(* ===== verification/KoStoreFacts.v ===== *)
(** * Knockout: what every call keeps

    A relation between the stores before and after, shown for every function
    of KoStore.v by one induction on the depth of calls: the dependency
    detection frames and the evaluation flags are restored, also when client
    code throws; versions do not decrease; ids stay and are distinct; what is
    disposed stays disposed, and the callback of a disposed subscription is not
    called. *)
From stdpp Require Import base gmap strings list sorting.
From Stdlib Require Import ZArith Lia.
From S2P Require Import Prelude KoStore.

(** ** Calls that keep a relation *)

Definition keeps {A} (R : store → store → Prop) (m : M A) : Prop :=
  ∀ s s' r, m s = Some (s', r) → R s s'.

Section keeps.
Context (R : store → store → Prop) `{!PreOrder R}.

Lemma keeps_ret {A} (a : A) : keeps R (mret a).
Proof. intros s s' r [= <- <-]. reflexivity. Qed.
Lemma keeps_throw {A} e : keeps R (throw (A:=A) e).
Proof. intros s s' r [= <- <-]. reflexivity. Qed.
Lemma keeps_get : keeps R get.
Proof. intros s s' r [= <- <-]. reflexivity. Qed.
Lemma keeps_the {A} (o : option A) : keeps R (the o).
Proof. destruct o; [apply keeps_ret|apply keeps_throw]. Qed.
Lemma keeps_fuel {A} : keeps R (out_of_fuel (A:=A)).
Proof. by intros s s' r. Qed.
Lemma keeps_modify f : (∀ s, R s (f s)) → keeps R (modify f).
Proof. intros H s s' r [= <- <-]. apply H. Qed.

Lemma keeps_bind {A B} (m : M A) (f : A → M B) :
  keeps R m → (∀ a, keeps R (f a)) → keeps R (m ≫= f).
Proof.
  intros Hm Hf s s' r. unfold mbind, M_bind.
  destruct (m s) as [[s1 [a|e]]|] eqn:E; [|intros [= <- <-]; by eapply Hm|done].
  intros E'. etrans; [by eapply Hm|by eapply Hf].
Qed.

**AIM OF THE TASK**
List, from the entries above, every line in which the word "Require" shows up.

**TASK OUTPUT**
From stdpp Require Import base gmap strings list sorting.
From Stdlib Require Import ZArith Lia.
From S2P Require Import Prelude KoStore.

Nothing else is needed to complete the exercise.